Growth of products of subsets in finite simple groups (Q6593642)

Let \(G\) be a finite group and let \(A,B \subseteq G\). The problem of studying the growth of the product \(AB=\{ab \mid a \in A, B \in B \}\) in \(G\) is to determine limitations to \(|AB|\) as a function of \(|A|\) and \(|B|\). Part of the interest of this problem revolves around a conjecture of \textit{M. W. Liebeck} et al. [Bull. Lond. Math. Soc. 44, No. 3, 469--472 (2012; Zbl 1250.20018)], which claims that for any finite simple non-abelian group \(G\) and any \(A \subseteq G\) with \(|A|\geq 2\), \(G\) can be written as the product of \(N\) conjugates of \(A\) with \(N=O(\log |G|/ \log |A|)\). This conjecture generalizes a result of \textit{M. W. Liebeck} and \textit{A. Shalev} [Ann. Math. (2) 154, No. 2, 383--406 (2001; Zbl 1003.20014)], which proves it for \(A\) a normal subset, that is, a union of conjugacy classes of \(G\).\N\NIn attempting to prove the conjecture, or partial cases thereof, a natural way is to show that the product of two subsets has size comparable to the product of the sizes of the two original sets.

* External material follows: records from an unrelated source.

(** * TotK-Object-Map: the three text-generation pipelines

    A shallow embedding of
      - generate-named-places.js      (module [NamedPlaces]),
      - generate-object-locations.js  (module [ObjectLocations]),
      - generate-object-inventory.js  (module [ObjectInventory]),
    together with the part of the JavaScript runtime they call
    (module [JS]), followed by the properties of the specification.

    Conventions of the embedding.
      - A JavaScript string is a [string]: a sequence of code units, here
        8-bit ones (the Latin-1 part of UTF-16).  On such strings code-unit
        order and code-point order are the same order.
      - A parsed layer file is the list [Object.values(layerData)]; every
        element is an object whose fields hold what their readers expect
        ([None] stands for a field that is absent or of another type, which
        is what the [typeof]/[Array.isArray] guards test).
      - [Map] and [Set] iterate in insertion order, so they are lists.
      - Reading files is a function from a path to the parsed contents,
        [None] when [fs.existsSync] is false.  Console output is left out. *)

From Stdlib Require Import List String Ascii ZArith QArith Qround Bool Lia.
From Stdlib Require Import Sorted Permutation DecimalString Lqa.
From Stdlib Require Import DecimalZ DecimalPos.
Import ListNotations.
Local Close Scope Q_scope.
Local Open Scope list_scope.
Local Open Scope string_scope.

(* ================================================================== *)
(** ** The JavaScript runtime used by the scripts *)

Module JS.

(** A Number.  Every finite double is a rational; [-0] and [+0] are both
    [Fin 0] (the scripts only print numbers, and both print as "0"). *)
Inductive number : Type :=
| Fin (q : Q)
| NaN
| Infinity
| NegInfinity.

(** The Numbers that [Math.round] returns: integers, or the non-finite
    values, which it passes through. *)
Inductive integral : Type :=
| Int (n : Z)
| INaN
| IInfinity
| INegInfinity.

Definition of_integral (i : integral) : number :=
  match i with
  | Int n => Fin (inject_Z n)
  | INaN => NaN
  | IInfinity => Infinity
  | INegInfinity => NegInfinity
  end.

(** [Math.round(v)]: the integer closest to [v], the one closer to
    +Infinity when two are equally close.  On a finite double this is
    exactly [floor (v + 1/2)]. *)
Definition Math_round (v : number) : integral :=
  match v with
  | Fin q => Int (Qfloor (q + (1 # 2)))
  | NaN => INaN
  | Infinity => IInfinity
  | NegInfinity => INegInfinity
  end.

(** [String(n)] as a template literal does it, for the values
    [Math.round] returns.  Integers print in decimal, all digits written
    out.  JavaScript prints the same digits up to 2^53; above, it prints
    the shortest digits that read back as the same double, padded with
    zeros, and from 1e21 on it uses exponent notation.  Map coordinates
    are far below, and either way different integers print differently. *)
Definition toString (i : integral) : string :=
  match i with
  | Int n => NilZero.string_of_int (Z.to_int n)
  | INaN => "NaN"
  | IInfinity => "Infinity"
  | INegInfinity => "-Infinity"
  end.

(** The line feed of ["\n"]. *)
Definition LF : string := String (ascii_of_nat 10) "".

(** [ls.join(sep)]. *)
Definition join (sep : string) (ls : list string) : string :=
  String.concat sep ls.

(** [s.includes(needle)]. *)
Fixpoint includes (needle s : string) : bool :=
  String.prefix needle s
  || match s with
     | EmptyString => false
     | String _ rest => includes needle rest
     end.

(** [s.split(sep)] for a string separator: the pieces between the
    successive, non-overlapping occurrences of [sep], found left to right.
    [skip] counts the code units of an occurrence still to be passed over,
    [cur] is the piece being built. *)
Fixpoint split_from (sep : string) (skip : nat) (cur s : string)
  : list string :=
  match s with
  | EmptyString => [cur]
  | String c rest =>
      match skip with
      | S k => split_from sep k cur rest
      | O =>
          if String.prefix sep s
          then cur :: split_from sep (String.length sep - 1) "" rest
          else split_from sep 0 (cur ++ String c "")%string rest
      end
  end.

Definition split (sep s : string) : list string :=
  match sep with
  | EmptyString =>
      map (fun c => String c "") (list_ascii_of_string s)
  | _ => split_from sep 0 "" s
  end.

(** White space of [trim] among the 8-bit code units:
    TAB, LF, VT, FF, CR, SPACE and NBSP. *)
Definition isWhiteSpace (c : ascii) : bool :=
  let n := nat_of_ascii c in
  ((9 <=? n) && (n <=? 13))%nat || (n =? 32)%nat || (n =? 160)%nat.

Fixpoint trimStart (s : string) : string :=
  match s with
  | EmptyString => ""
  | String c rest => if isWhiteSpace c then trimStart rest else s
  end.

Fixpoint trimEnd (s : string) : string :=
  match s with
  | EmptyString => ""
  | String c rest =>
      match trimEnd rest with
      | EmptyString => if isWhiteSpace c then "" else String c ""
      | rest' => String c rest'
      end
  end.

Definition trim (s : string) : string := trimEnd (trimStart s).

(** [Array.prototype.sort] is stable.  With a consistent comparator the
    result is the one stable arrangement, whatever the engine's algorithm;
    it is computed here by insertion.  [le a b] stands for
    "the comparator does not put [a] after [b]". *)
Section Sort.
Context {A : Type} (le : A -> A -> bool).

Fixpoint insert (a : A) (l : list A) : list A :=
    match l with
    | [] => [a]
    | b :: l' => if le a b then a :: l else b :: insert a l'
    end.

Fixpoint sort (l : list A) : list A :=
    match l with
    | [] => []
    | a :: l' => insert a (sort l')
    end.
End Sort.

(** [arr.sort(cmp)] for a comparator returning a number. *)
Definition sortBy {A : Type} (cmp : A -> A -> Z) (l : list A) : list A :=
  sort (fun a b => (cmp a b <=? 0)%Z) l.

(** [arr.sort()] on strings: ascending code-unit order. *)
Definition sortDefault (l : list string) : list string :=
  sort String.leb l.

(** A [Map] with string keys: the entries in insertion order, each key
    once. *)
Module Map.
Section Map.
Context {V : Type}.

Definition t := list (string * V).

Fixpoint get (k : string) (m : t) : option V :=
    match m with
    | [] => None
    | (k', v) :: m' => if (k' =? k)%string then Some v else get k m'
    end.

Definition has (k : string) (m : t) : bool :=
    match get k m with Some _ => true | None => false end.

  (** [m.set(k, v)]: an existing key keeps its position. *)
Fixpoint set (k : string) (v : V) (m : t) : t :=
    match m with
    | [] => [(k, v)]
    | (k', v') :: m' =>
        if (k' =? k)%string then (k, v) :: m' else (k', v') :: set k v m'
    end.

Definition keys (m : t) : list string := map fst m.
Definition values (m : t) : list V := map snd m.
End Map.
Arguments t : clear implicits.
End Map.

(** A [Set] of strings: the members in insertion order. *)
Module StrSet.
Definition t := list string.

Definition has (s : string) (m : t) : bool :=
    existsb (fun s' => (s' =? s)%string) m.

Definition add (s : string) (m : t) : t :=
  if has s m then m else (m ++ [s])%list.
End StrSet.

(** *** A stand-in for the host's collation

    [String.prototype.localeCompare] belongs to the engine (ICU), not to
    this repository; the pipelines below take it as a parameter.  For closed
    examples we use the order that ICU's root collation gives to words
    written in ASCII letters: alphabetical without regard to case first
    and, between words that differ in case only, lowercase first at the
    first difference ("a" < "A" < "b" < "B").  Other code units are ranked
    by their number, which is only an approximation of ICU. *)
Definition foldCase (c : ascii) : ascii :=
  let n := nat_of_ascii c in
  if ((65 <=? n) && (n <=? 90))%nat then ascii_of_nat (n + 32) else c.

Fixpoint foldCases (s : string) : string :=
  match s with
  | EmptyString => ""
  | String c rest => String (foldCase c) (foldCases rest)
  end.

Definition localeCompare_letters (a b : string) : Z :=
  match String.compare (foldCases a) (foldCases b) with
  | Lt => -1
  | Gt => 1
  | Eq =>
      match String.compare a b with
      | Lt => 1
      | Gt => -1
      | Eq => 0
      end
  end%Z.

End JS.

(* ================================================================== *)
(** ** The input records *)

(** One element of a record's [locations] array, each field after the
    conversion to Number that [Math.round] applies to its argument. *)
Module RawLocation.
Record t : Type := mk { x : JS.number; y : JS.number; z : JS.number }.
End RawLocation.

(** One value of a layer file.  [type] and [name] are [Some] when they are
    strings, [locations] and [icons] when they are arrays. *)
Module SourceRecord.
Record t : Type := mk {
  type : option string;
  name : option string;
  locations : option (list RawLocation.t);
  icons : option (list string)
}.
End SourceRecord.

Definition LayerData : Type := list SourceRecord.t.

(** The file system as the scripts see it: [existsSync] and the parsed
    contents of [readFileSync]. *)
Definition FileSystem : Type := string -> option LayerData.

(* ================================================================== *)
(** ** generate-named-places.js *)

Module NamedPlaces.

Definition sourceFiles : list string :=
  [ "data/v1.2.0/layers/sky.json";
    "data/v1.2.0/layers/surface.json";
    "data/v1.2.0/layers/cave.json";
    "data/v1.2.0/layers/depths.json" ].

Module Stats.
Record t : Type := mk { files : nat; places : nat; points : nat; launches : nat }.
Definition zero : t := mk 0 0 0 0.
End Stats.

(** class Point *)
Module Point.
Record t : Type := mk { y : JS.integral; x : JS.integral; z : JS.integral }.

(** constructor({ x, y, z }) *)
Definition new (x0 y0 z0 : JS.number) : t :=
  {| y := JS.Math_round y0;
     x := JS.Math_round x0;
     z := JS.Math_round z0 |}.

Definition ofLocation (loc : RawLocation.t) : t :=
  new (RawLocation.x loc) (RawLocation.y loc) (RawLocation.z loc).

Definition toString (p : t) : string :=
  "(" ++ JS.toString (y p) ++ "," ++ JS.toString (x p) ++ ","
      ++ JS.toString (z p) ++ ")".
End Point.

(** class Place; [points] is the Set in insertion order. *)
Module Place.
Record t : Type := mk { layer : string; name : string; points : list Point.t }.

Definition new (layer0 name0 : string) : t := mk layer0 name0 [].

Definition path (p : t) : string := layer p ++ "/" ++ name p.

(** [[...this.points].some(p => p.toString() === point.toString())] *)
Definition holds (pts : list Point.t) (point : Point.t) : bool :=
  existsb (fun p => (Point.toString p =? Point.toString point)%string) pts.

(** add(...points): the place after the call and the returned count. *)
Fixpoint add (place : t) (pts : list Point.t) : t * nat :=
  match pts with
  | [] => (place, 0)
  | point :: rest =>
      if holds (points place) point
      then add place rest
      else
        let '(place', count) :=
          add (mk (layer place) (name place) (points place ++ [point])%list) rest in
        (place', S count)
  end.

Definition toLine (p : t) : string :=
  path p ++ " " ++ JS.join " " (map Point.toString (points p)).
End Place.

Definition launchHeights : JS.Map.t Z :=
  [ ("Eldin Canyon Skyview Tower", 1366);
    ("Gerudo Canyon Skyview Tower", 1453);
    ("Gerudo Highlands Skyview Tower", 1054);
    ("Hyrule Field Skyview Tower", 754);
    ("Lindor's Brow Skyview Tower", 1053);
    ("Lookout Landing Skyview Tower", 754);
    ("Mount Lanayru Skyview Tower", 1453);
    ("Pikida Stonegrove Skyview Tower", 1054);
    ("Popla Foothills Skyview Tower", 754);
    ("Rospro Pass Skyview Tower", 1053);
    ("Sahasra Slope Skyview Tower", 754);
    ("Thyphlo Ruins Skyview Tower", 754);
    ("Upland Zorana Skyview Tower", 1053) ]%Z.

Definition isTower (place : Place.t) : bool :=
  (Place.layer place =? "Surface")%string
  && JS.includes "Skyview Tower" (Place.name place)
  && JS.Map.has (Place.name place) launchHeights.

A result in this vein is the main theorem of the paper under review (Theorem 1.1): For any \(\varepsilon > 0\), there exists \(\delta > 0\) such that if \(G\) is a finite simple non-abelian group, \(A\) is a subset and \(B\) is a normal subset with \(|A|, |B| \leq |G|^{\delta}\), then \(|AB| \geq |A||B|^{1-\varepsilon}\).\N\NTheorem 1.1 improves the main result of [\textit{M. W. Liebeck} et al., Trans. Am. Math. Soc. 369, No. 12, 8765--8779 (2017; Zbl 1476.20018)].